Não sei o que isto vai dar, Dux. Não sei até que ponto vai a tua responsabilidade nesta história toda. Mas a forma como a justiça actua neste país pequenino não faz vislumbrar grande justiça. És capaz de te safar de qualquer responsabilidade, qualquer que ela seja. Espero enganar-me. Vamos ver. O que eu sei é que os pais que perderam os filhos precisam de saber o que aconteceu. Precisam mesmo, Dux. É um direito que eles têm. É uma vontade que eles precisam. Negá-los disso, para mim já é um crime, Dux. Um crime contra a humanidade.

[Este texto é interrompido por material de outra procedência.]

Lemma guarded_bind {A B} (Q : A → Prop) (R : B → Prop) (p : prog A) (f : A → prog B) :
  guarded h Q p → (∀ a, Q a → guarded h R (f a)) → guarded h R (bind p f).
Proof.
  induction p as [a|c k IH]; simpl; [by auto|].
  intros [Hc Hk] Hf. split; [done|]. intros x Hx. by apply IH; [apply Hk|].
Qed.

Local Abbreviation anything := (λ _, True).

Lemma truthy_default v : truthy v = true → default "" v ≠ "".
Proof. destruct v as [s|]; [|done]. intros Hs. by apply truthy_Some. Qed.

Lemma call_options_standard to url : to ≠ "" → standard_options h (call_options h to url).
Proof. intros Hto. by repeat split. Qed.

Lemma guarded_getCallData sid : guarded h anything (getCallData sid).
Proof. unfold getCallData. by destruct (truthy sid). Qed.

Lemma guarded_updateCallData sid p :
  cmd_wf h (DbUpdateCall (default "" sid) p) → guarded h anything (updateCallData sid p).
Proof. intros Hp. unfold updateCallData. by destruct (truthy sid). Qed.

Lemma guarded_scheduled_at_base z options config :
  guarded h anything (scheduled_at_base z options config).
Proof.
  unfold scheduled_at_base.
  destruct (forceImmediate options); [|destruct config]; simpl; repeat split; done.
Qed.

Lemma guarded_scheduleRetry call sid options :
  guarded h anything (scheduleRetry h call sid options).
Proof.
  unfold scheduleRetry.
  eapply guarded_bind with (Q := anything).
  { by destruct (CallData.first_attempt_timestamp call). }
  intros t _. destruct (_ >=? _); [by simpl|].
  eapply guarded_bind; [apply guarded_scheduled_at_base|]. intros s _.
  destruct (negb (truthy ?[a]) || negb (truthy ?[b])) eqn:E; [by simpl|].
  apply orb_false_iff in E as [E1 E2]. apply negb_false_iff in E1, E2.
  apply truthy_default in E1, E2.
  simpl. split; [|done].
  refine (conj E1 (conj E2 (conj _ (conj eq_refl _)))); [|by left].
  by apply call_options_standard.
Qed.

Lemma guarded_end_call sid :
  guarded h anything (end_call_after_machine_detection sid).
Proof.
  unfold end_call_after_machine_detection.
  eapply guarded_bind; [by apply guarded_updateCallData|]. intros _ _.
  simpl. split; [done|]. intros [st|msg] _; [|by simpl].
  destruct (negb _); [|done]. simpl. split; [done|]. by intros [[]|].
Qed.

Lemma guarded_record_answeredBy req call :
  guarded h anything (record_answeredBy req call).
Proof.
  unfold record_answeredBy. destruct (_ && _); [|done].
  by apply guarded_updateCallData.
Qed.

Lemma guarded_handle_status req call :
  guarded h anything (handle_status h req call).
Proof.
  unfold handle_status. destruct (negb _); [done|].
  eapply guarded_bind; [apply guarded_record_answeredBy|].
  intros _ _. destruct (_ && negb _).
  - eapply guarded_bind; [apply guarded_end_call|]. intros _ _.
    eapply guarded_bind; [apply guarded_scheduleRetry|]. by intros _ _.
  - destruct (isRetryableFailure req call).
    + eapply guarded_bind; [by apply guarded_updateCallData|]. intros _ _.
      eapply guarded_bind; [apply guarded_scheduleRetry|]. by intros _ _.
    + repeat (destruct (_ && _)); by simpl.
Qed.

Lemma guarded_call_status req : guarded h anything (call_status h req).
Proof.
  unfold call_status.
  eapply guarded_bind; [apply guarded_getCallData|]. intros [call|] _.
  { apply guarded_handle_status. }
  simpl. split; [done|]. intros _ _.
  eapply guarded_bind; [apply guarded_getCallData|]. intros [call|] _.
  { apply guarded_handle_status. }
  by simpl.
Qed.

Lemma guarded_outbound_call b : guarded h anything (outbound_call h b).
Proof.
  unfold outbound_call. cbv zeta.
  destruct (negb (truthy ?[a]) || negb (truthy ?[b])) eqn:E; [by simpl|].
  apply orb_false_iff in E as [E1 E2]. apply negb_false_iff in E1, E2.
  apply truthy_default in E1, E2.
  eapply guarded_bind with (Q := anything).
  { unfold getSignedUrl. simpl. split; [done|]. by intros [u|m]. }
  intros [u|m] _; [|by simpl].
  simpl. split; [done|]. intros t1 _. split; [done|]. intros t2 _.
  split; [done|]. intros n _. split; [|done].
  refine (conj E1 (conj E2 (conj _ (conj eq_refl _)))); [|by left].
  by apply call_options_standard.
Qed.

Lemma guarded_process_job job :
  entry_wf h job → guarded h anything (process_job job).
Proof.
  intros (Hphone & Hcontact & Hopts & _). unfold process_job.
  simpl. split; [done|]. intros now _. split; [done|]. intros _ _.
  split; [done|]. intros [sid|msg] _; [|by simpl].
  simpl. split; [done|]. intros created_at _.
  eapply guarded_bind with (Q := anything).
  { unfold setCallData. destruct (truthy (Some sid)); [|done].
    simpl. split; [|done]. refine (conj _ (conj _ (conj eq_refl _))).
    - by apply truthy_Some.
    - by apply truthy_Some.
    - by left. }
  intros _ _. eapply guarded_bind; [apply guarded_getCallData|].
  intros [call|] _; by simpl.
Qed.

Lemma guarded_for_each jobs :
  Forall (entry_wf h) jobs → guarded h anything (for_each jobs process_job).
Proof.
  induction 1 as [|job jobs Hjob _ IH]; [done|]. cbn [for_each].
  eapply guarded_bind; [by apply guarded_process_job|]. by intros _ _.
Qed.

Lemma guarded_processCallQueue : guarded h anything (processCallQueue h).
Proof.
  unfold processCallQueue, countActiveTwilioCalls. simpl. split; [done|].
  intros [active|msg] _; simpl;
    (destruct (_ <=? 0); [done|]; simpl; split; [done|]; intros now _;
     split; [done|]; intros jobs Hjobs; by apply guarded_for_each).
Qed.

Uma violação dos direitos humanos fundamentais. Só por isso Dux, já devias ser responsabilizado. É tortura, Dux. E a tortura é crime.

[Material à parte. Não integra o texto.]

(** At most [gets] objects read, [sends] messages handed to SendGrid and
    [puts] objects stored. *)
Definition within (gets sends puts : nat) (l : History) : Prop :=
  (count is_get l <= gets)%nat /\
  (count is_send l <= sends)%nat /\
  (count is_put l <= puts)%nat.

(** The records visited by the loop of [lambda_handler]; none when the
    event cannot be read. *)
Definition records_of (event : json) : list json :=
  match (records <- PyJson.get event "Records" (JArr []) ;;
         PyJson.iter records)%result with
  | Ok items => items
  | Raise _ => []
  end.

(** A SendGrid call made with the configured key, for the message that
    [send_email] builds from its arguments. *)
Definition sent_mail (w : World) (to_email subject : string) (content : Document)
           (c : Call) : Prop :=
  match c with
  | SendGridSend api_key message =>
      environ w "DEREK_SENDGRID_API_KEY" = Some api_key /\
      exists sender,
        environ w "DEREK_SENDER_EMAIL" = Some sender /\
        message = mkMail sender to_email subject content
  | _ => True
  end.


(** * Examples *)

Definition example_orders : list Order :=
  [ mkOrder "A" "Jan 5" "6:00 PM" "$20.00" false;
    mkOrder "B" "Dec 20" "1:00 PM" "$10.00" false;
    mkOrder "C" "Dec 1" "9:30 AM" "$12.50" true ].

Definition example_parts : list (string * string * Z) :=
  [ ("Jan", "5", 1); ("Dec", "20", 12); ("Dec", "1", 12) ].

Definition same_month_orders : list Order :=
  [ mkOrder "A" "Jan 5" "6:00 PM" "$20.00" false;
    mkOrder "B" "Jan 20" "1:00 PM" "$10.00" false ].

(** A concrete library, for evaluating the pipeline on examples. *)

Module Demo.

(** A decimal numeral with an optional sign and fraction. *)
Definition digits (s : string) : option Z :=
  option_map Z.of_uint (NilZero.uint_of_string s).

Definition decimal (s : string) : Result Q :=
  let '(negative, body) :=
    match s with
    | String "-" rest => (true, rest)
    | _ => (false, s)
    end in
  let signed (q : Q) : Q := if negative then (- q)%Q else q in
  match Py.split_on "." body with
  | [whole] =>
      match digits whole with
      | Some n => Ok (signed (inject_Z n))
      | None => Raise (ValueError "not a number")
      end
  | [whole; fraction] =>
      match digits whole, digits fraction with
      | Some n, Some f =>
          let scale := 10 ^ Z.of_nat (String.length fraction) in
          Ok (signed (Qred (Qmake (n * scale + f) (Z.to_pos scale))))
      | _, _ => Raise (ValueError "not a number")
      end
  | _ => Raise (ValueError "not a number")
  end.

Sabes, quero me lembrar de ti para o resto da vida, Dux. Sabes porquê? Porque não quero que o meu filho cresça e se torne num dux. Quero que ele seja o oposto de ti. Quero que ele seja um líder e não um dux. Consegues pereceber o que digo, Dux? Quero que ele respeite todos e todas. Que ele lidere por exemplo. Que ele não humilhe ninguém. Que seja responsável. Que se chegue à frente sempre que tenha que assumir responsabilidades. Que seja corajoso e não um rato nem um cobardezinho. Que seja prudente e inteligente. E quero me lembrar também dos teus colegas que morreram. Porque não quero que o meu filho se deixe "mandar" e humilhar por duxezinhos como tu. Não quero que ele se acobarde nem se encolha perante nenhum duxezinho. Quero que ele saiba dizer "não" quando "não" é a resposta certa. Quando "não" pode salvar a sua dignidade, o seu orgulho ou até a sua vida. Quero que ele saiba dizer "basta" de cabeça erguida e peito cheio perante um duxezinho, um patrãozinho, um governozinho ou qualquer tirano mandão e inseguro que lhe apareça à frente. É isso que eu quero, Dux. Quem o vai preparar para a vida sou eu e a mãe dele, Dux. Não é nenhum dux nem nehuma comissão de praxes. Sabes porquê, Dux? Porque eu não quero um dia estar à espera de respostas de um cobarde com amnésia selectiva. Não quero nunca sentir o vazio dos pais dos teus colegas. Porque quero abraçar o meu filho todos os dias da minha vida até eu morrer, Dux. Percebeste? Até EU morrer. EU, Dux. Não ele.